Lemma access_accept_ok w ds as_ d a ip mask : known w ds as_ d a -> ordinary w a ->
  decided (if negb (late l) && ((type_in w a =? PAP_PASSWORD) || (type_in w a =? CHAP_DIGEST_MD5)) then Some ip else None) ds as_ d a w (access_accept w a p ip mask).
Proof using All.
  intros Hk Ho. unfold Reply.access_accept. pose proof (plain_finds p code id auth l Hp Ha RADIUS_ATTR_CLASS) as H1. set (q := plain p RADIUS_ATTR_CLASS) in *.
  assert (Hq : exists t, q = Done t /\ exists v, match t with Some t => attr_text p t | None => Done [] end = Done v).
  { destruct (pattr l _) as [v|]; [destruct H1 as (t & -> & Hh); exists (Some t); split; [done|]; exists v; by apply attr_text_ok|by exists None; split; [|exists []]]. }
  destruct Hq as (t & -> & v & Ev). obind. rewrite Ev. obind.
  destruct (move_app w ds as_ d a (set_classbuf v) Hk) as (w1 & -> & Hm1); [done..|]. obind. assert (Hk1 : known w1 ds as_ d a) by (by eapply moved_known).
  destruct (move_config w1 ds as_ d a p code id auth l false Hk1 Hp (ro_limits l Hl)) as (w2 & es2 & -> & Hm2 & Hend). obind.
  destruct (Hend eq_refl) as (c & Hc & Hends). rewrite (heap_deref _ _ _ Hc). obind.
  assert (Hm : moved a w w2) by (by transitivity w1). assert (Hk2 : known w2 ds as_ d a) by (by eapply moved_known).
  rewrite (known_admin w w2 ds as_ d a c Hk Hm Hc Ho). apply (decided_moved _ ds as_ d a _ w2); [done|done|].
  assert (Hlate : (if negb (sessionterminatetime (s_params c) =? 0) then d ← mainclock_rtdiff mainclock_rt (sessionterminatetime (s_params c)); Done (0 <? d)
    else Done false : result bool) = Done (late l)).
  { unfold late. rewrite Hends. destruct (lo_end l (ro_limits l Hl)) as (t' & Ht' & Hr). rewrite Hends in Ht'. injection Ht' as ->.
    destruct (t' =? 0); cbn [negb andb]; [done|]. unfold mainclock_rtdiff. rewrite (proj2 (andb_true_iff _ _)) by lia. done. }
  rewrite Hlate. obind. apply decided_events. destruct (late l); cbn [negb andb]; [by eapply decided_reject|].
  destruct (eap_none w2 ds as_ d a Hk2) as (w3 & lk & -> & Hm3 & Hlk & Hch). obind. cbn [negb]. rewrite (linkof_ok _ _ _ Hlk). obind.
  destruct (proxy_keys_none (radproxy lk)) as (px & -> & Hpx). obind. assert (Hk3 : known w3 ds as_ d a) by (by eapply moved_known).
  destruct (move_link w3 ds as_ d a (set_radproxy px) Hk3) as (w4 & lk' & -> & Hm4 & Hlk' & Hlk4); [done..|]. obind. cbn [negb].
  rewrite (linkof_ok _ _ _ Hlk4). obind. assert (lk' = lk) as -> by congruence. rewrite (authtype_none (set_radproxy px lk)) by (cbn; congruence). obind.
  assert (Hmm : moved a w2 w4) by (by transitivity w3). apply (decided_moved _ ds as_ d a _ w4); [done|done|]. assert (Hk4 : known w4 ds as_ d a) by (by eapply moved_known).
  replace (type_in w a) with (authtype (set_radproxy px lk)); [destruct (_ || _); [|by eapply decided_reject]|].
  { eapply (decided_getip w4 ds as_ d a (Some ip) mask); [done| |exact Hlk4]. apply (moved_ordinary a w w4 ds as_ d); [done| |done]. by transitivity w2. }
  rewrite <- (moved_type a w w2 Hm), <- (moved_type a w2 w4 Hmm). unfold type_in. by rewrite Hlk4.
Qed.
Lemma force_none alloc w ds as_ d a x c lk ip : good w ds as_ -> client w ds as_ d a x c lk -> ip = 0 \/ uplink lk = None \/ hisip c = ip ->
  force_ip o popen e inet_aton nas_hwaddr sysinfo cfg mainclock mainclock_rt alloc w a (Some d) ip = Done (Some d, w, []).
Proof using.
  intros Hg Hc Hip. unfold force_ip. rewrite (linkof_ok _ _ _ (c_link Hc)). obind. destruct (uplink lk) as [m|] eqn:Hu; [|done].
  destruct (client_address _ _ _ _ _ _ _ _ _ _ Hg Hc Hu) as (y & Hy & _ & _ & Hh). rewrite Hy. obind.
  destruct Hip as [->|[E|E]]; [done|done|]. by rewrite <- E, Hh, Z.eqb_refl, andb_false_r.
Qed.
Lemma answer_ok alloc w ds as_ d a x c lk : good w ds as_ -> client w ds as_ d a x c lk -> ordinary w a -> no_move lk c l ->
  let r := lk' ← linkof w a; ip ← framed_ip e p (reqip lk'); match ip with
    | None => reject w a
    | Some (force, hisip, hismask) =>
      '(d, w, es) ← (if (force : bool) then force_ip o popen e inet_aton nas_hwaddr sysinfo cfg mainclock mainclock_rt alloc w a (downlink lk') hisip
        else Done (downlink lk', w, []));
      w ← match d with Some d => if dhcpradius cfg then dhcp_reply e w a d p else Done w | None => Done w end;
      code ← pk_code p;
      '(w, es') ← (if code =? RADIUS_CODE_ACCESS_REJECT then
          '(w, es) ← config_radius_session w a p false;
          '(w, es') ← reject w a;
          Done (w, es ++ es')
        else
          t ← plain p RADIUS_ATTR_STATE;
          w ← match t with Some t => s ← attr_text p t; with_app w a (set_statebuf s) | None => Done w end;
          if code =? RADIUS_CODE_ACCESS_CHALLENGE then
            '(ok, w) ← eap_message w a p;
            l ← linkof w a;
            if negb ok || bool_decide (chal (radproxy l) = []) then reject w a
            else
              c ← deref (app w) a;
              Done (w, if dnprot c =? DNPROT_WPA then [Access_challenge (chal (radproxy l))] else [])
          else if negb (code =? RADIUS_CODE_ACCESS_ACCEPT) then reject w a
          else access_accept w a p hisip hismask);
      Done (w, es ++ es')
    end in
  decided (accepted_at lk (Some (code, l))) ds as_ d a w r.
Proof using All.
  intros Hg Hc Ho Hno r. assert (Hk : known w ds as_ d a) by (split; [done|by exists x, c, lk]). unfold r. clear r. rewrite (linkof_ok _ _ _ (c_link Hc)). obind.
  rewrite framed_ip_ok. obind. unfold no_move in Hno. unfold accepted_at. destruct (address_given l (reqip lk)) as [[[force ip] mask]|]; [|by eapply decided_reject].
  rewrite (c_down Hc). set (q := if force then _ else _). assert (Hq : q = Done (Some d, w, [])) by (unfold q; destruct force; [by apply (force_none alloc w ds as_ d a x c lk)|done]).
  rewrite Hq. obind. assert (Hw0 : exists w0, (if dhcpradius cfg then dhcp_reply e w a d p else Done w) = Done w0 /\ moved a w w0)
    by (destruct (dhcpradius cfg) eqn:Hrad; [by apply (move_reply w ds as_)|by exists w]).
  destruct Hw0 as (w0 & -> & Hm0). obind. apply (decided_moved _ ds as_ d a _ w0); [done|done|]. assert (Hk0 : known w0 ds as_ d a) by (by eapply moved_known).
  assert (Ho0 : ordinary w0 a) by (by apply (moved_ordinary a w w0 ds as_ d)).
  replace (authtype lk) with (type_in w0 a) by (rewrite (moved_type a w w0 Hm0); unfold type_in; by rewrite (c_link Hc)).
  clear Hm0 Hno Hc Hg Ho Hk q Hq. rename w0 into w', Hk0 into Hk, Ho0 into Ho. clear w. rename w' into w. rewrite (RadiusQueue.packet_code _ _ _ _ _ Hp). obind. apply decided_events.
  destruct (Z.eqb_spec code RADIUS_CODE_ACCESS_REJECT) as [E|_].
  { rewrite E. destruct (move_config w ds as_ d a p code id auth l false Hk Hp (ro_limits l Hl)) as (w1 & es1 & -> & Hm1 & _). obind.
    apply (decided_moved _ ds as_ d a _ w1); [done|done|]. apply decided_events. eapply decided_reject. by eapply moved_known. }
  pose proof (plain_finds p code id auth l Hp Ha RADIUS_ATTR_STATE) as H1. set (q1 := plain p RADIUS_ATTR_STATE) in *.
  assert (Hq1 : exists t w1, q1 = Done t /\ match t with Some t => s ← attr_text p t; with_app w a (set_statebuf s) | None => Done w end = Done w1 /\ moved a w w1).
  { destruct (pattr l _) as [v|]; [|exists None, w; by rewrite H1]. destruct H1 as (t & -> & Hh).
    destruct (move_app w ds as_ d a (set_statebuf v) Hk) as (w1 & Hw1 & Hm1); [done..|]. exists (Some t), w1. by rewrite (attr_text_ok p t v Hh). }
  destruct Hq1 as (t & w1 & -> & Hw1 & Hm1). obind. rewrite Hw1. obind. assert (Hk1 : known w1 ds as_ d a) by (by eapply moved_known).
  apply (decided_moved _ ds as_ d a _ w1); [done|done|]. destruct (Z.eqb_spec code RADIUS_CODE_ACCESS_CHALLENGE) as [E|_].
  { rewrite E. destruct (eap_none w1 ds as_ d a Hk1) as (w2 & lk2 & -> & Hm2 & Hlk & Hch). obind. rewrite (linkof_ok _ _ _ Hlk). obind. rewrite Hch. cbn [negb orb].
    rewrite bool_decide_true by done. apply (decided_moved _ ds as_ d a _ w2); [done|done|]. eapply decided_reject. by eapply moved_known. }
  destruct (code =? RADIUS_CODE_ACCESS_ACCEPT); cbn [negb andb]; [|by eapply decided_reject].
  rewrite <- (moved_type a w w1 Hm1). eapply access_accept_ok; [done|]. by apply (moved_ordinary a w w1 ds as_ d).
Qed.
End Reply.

- Goal of the exercise -
In the listing above, find the line with "destruct (move_app w ds as_ d a (set_classbuf" and the line with "assert (Hm : moved", then print exactly those lines and every line between them.

- Task response -
  destruct (move_app w ds as_ d a (set_classbuf v) Hk) as (w1 & -> & Hm1); [done..|]. obind. assert (Hk1 : known w1 ds as_ d a) by (by eapply moved_known).
  destruct (move_config w1 ds as_ d a p code id auth l false Hk1 Hp (ro_limits l Hl)) as (w2 & es2 & -> & Hm2 & Hend). obind.
  destruct (Hend eq_refl) as (c & Hc & Hends). rewrite (heap_deref _ _ _ Hc). obind.
  assert (Hm : moved a w w2) by (by transitivity w1). assert (Hk2 : known w2 ds as_ d a) by (by eapply moved_known).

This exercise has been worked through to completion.